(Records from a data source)
· · ·
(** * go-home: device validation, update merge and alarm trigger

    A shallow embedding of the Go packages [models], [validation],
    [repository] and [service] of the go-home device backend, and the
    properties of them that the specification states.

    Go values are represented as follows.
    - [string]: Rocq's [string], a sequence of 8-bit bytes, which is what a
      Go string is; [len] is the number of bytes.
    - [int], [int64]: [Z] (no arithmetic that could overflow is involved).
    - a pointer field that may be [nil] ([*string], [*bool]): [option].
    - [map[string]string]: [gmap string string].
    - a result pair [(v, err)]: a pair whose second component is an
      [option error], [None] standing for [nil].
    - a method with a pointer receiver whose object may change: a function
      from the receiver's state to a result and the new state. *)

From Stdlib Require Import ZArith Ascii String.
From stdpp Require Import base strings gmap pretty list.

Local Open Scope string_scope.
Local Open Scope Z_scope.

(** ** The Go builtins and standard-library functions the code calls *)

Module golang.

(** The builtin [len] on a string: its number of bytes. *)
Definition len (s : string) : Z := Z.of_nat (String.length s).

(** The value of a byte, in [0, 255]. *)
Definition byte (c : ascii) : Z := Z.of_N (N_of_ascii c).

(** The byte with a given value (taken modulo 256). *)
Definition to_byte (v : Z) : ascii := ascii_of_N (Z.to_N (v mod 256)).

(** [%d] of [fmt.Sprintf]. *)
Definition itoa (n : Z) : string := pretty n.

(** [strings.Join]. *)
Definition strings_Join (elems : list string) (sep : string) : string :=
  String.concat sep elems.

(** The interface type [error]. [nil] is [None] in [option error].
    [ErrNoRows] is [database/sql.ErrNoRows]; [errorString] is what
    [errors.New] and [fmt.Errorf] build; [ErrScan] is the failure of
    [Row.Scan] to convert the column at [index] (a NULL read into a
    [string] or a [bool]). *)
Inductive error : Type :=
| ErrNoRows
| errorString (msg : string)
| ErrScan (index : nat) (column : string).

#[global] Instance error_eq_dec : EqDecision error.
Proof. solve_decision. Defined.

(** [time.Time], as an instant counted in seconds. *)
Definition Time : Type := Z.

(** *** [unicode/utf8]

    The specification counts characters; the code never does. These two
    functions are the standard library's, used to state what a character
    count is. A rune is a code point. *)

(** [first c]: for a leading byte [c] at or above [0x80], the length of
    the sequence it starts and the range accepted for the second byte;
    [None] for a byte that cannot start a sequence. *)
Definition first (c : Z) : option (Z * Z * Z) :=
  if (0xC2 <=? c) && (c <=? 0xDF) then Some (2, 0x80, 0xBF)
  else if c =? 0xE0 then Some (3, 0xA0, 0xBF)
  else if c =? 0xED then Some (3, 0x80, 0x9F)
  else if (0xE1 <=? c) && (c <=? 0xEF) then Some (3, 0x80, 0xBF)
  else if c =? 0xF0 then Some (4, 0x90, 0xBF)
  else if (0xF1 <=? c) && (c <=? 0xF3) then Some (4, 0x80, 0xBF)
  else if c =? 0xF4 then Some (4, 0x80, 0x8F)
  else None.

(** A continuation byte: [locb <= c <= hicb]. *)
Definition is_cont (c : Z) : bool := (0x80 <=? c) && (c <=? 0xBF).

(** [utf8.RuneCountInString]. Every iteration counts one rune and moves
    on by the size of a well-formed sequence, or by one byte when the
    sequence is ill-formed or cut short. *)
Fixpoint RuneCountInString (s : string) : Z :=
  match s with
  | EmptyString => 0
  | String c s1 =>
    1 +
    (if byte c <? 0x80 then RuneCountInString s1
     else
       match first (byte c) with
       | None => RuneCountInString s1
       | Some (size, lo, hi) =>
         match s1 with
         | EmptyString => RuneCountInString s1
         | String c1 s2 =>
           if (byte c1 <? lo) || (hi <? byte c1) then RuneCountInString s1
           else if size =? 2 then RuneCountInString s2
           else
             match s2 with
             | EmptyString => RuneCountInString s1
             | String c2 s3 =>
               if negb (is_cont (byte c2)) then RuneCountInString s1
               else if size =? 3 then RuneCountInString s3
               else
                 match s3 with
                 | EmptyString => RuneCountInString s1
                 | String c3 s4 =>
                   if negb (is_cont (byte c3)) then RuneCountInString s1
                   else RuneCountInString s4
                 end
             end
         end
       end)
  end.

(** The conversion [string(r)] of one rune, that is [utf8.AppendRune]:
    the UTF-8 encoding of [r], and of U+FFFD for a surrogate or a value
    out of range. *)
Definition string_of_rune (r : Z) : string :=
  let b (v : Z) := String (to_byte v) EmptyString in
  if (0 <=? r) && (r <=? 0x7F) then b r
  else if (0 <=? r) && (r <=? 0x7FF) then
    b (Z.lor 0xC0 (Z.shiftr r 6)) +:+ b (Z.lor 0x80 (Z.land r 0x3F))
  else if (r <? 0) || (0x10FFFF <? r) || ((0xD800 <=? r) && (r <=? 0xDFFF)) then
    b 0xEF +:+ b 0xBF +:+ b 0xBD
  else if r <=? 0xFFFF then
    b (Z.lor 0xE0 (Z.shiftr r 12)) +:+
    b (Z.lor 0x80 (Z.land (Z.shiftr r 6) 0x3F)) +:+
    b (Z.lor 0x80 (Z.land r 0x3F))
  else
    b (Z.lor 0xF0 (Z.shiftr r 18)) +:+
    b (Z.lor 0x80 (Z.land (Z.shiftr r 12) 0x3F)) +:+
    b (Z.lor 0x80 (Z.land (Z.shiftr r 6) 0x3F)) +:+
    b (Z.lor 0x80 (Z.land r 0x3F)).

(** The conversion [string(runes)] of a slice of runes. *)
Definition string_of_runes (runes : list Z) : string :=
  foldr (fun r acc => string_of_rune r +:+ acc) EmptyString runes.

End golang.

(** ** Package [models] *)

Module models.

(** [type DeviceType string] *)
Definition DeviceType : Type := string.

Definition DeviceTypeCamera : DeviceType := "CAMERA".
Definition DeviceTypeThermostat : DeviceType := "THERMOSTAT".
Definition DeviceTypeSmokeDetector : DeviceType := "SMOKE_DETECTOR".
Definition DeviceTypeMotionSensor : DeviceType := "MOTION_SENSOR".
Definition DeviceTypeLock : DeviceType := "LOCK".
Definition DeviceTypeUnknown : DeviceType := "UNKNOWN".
· · ·
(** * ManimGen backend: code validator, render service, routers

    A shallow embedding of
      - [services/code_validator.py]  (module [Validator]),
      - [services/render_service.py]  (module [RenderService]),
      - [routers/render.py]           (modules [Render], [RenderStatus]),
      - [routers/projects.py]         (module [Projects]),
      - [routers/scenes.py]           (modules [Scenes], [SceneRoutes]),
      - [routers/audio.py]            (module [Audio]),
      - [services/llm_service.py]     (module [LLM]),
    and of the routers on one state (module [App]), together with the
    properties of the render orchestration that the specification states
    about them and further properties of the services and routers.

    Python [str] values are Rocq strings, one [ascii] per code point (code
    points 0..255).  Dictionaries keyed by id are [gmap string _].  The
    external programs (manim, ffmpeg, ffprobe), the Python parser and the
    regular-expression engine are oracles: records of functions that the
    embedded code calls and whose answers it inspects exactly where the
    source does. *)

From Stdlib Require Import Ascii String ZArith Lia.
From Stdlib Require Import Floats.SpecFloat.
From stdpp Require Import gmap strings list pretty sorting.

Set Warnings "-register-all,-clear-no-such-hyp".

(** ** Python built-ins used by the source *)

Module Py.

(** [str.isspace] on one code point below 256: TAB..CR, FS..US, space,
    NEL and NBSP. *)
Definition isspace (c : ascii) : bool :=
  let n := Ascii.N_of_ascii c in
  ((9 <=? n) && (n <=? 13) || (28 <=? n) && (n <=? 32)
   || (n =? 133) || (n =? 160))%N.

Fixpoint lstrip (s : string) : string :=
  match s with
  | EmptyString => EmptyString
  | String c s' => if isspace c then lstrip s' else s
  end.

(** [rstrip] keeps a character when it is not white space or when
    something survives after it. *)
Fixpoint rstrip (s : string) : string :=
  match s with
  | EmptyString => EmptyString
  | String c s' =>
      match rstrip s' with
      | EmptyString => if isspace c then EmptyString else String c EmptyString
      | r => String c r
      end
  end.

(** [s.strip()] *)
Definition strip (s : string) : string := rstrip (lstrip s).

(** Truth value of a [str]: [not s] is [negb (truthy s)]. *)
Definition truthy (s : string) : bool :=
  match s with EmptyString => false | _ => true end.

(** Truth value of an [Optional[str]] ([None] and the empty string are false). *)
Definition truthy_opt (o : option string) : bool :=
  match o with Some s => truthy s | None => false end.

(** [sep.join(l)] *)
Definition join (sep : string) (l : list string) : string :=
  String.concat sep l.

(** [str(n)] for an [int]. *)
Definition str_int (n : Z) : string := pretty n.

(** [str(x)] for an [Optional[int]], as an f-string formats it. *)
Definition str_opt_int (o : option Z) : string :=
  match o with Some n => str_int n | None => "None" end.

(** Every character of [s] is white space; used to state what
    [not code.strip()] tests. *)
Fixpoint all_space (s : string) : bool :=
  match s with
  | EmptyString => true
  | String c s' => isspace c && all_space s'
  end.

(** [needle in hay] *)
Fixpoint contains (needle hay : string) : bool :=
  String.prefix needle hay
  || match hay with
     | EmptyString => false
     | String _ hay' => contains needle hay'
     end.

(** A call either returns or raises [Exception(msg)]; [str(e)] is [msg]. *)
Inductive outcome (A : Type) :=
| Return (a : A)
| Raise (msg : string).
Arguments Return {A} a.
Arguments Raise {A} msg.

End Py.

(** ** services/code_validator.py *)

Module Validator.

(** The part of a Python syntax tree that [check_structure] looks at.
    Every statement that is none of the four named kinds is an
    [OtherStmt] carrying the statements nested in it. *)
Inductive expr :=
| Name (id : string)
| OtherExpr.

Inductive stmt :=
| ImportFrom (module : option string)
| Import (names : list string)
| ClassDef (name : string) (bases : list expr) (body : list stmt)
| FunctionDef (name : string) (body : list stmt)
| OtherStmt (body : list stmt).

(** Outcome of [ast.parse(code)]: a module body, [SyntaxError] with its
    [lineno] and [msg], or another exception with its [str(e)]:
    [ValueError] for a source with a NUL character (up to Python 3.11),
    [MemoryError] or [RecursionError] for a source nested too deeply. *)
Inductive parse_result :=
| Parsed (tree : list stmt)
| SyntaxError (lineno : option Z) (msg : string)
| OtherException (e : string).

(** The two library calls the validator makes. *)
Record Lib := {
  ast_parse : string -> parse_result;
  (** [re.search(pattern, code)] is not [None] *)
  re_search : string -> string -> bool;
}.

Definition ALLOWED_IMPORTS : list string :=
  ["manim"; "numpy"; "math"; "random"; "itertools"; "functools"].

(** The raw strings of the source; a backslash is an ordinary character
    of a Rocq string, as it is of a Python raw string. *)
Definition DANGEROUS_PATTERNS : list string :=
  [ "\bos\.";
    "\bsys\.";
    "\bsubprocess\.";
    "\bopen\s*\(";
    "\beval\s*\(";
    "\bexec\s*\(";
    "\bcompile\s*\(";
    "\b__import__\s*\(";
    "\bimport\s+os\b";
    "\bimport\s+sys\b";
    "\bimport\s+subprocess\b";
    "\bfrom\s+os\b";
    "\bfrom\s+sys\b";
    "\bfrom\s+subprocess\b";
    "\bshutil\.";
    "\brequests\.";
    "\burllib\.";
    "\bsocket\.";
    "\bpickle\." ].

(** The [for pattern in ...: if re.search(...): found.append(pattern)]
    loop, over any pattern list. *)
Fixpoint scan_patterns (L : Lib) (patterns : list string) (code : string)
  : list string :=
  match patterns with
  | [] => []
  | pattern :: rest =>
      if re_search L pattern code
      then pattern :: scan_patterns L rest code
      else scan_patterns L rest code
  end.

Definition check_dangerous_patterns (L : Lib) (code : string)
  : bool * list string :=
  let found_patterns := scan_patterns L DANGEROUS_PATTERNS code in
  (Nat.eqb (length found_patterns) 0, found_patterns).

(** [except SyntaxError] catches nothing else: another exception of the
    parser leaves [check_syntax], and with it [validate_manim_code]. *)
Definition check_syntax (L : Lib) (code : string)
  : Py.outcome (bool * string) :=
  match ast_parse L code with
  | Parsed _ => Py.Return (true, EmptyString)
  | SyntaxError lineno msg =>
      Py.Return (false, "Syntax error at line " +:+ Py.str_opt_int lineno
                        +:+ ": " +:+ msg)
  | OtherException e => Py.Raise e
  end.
· · ·
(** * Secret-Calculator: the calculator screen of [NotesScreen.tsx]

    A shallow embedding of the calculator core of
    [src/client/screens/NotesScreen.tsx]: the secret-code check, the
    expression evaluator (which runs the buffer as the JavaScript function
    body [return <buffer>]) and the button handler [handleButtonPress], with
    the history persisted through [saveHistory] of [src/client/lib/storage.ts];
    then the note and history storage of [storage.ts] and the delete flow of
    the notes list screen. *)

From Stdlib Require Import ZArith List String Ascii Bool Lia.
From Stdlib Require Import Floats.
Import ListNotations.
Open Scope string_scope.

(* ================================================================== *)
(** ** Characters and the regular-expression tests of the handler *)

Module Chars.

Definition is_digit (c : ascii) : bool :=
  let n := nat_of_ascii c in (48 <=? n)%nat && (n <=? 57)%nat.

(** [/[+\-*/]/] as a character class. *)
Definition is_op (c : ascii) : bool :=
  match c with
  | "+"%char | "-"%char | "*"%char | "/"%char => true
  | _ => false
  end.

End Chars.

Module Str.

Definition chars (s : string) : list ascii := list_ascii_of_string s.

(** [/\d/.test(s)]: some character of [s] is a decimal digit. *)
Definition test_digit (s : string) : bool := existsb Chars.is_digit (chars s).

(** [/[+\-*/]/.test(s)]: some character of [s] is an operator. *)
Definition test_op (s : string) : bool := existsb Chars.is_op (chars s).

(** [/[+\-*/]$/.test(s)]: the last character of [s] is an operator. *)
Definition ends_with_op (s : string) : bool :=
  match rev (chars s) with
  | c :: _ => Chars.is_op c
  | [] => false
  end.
· · ·
Reproduce, character for character, only the lines of the preceding data that start at the line with "(** * go-home: device" and end at the line with "- [string]: Rocq's", both included.

(** * go-home: device validation, update merge and alarm trigger

    A shallow embedding of the Go packages [models], [validation],
    [repository] and [service] of the go-home device backend, and the
    properties of them that the specification states.

    Go values are represented as follows.
    - [string]: Rocq's [string], a sequence of 8-bit bytes, which is what a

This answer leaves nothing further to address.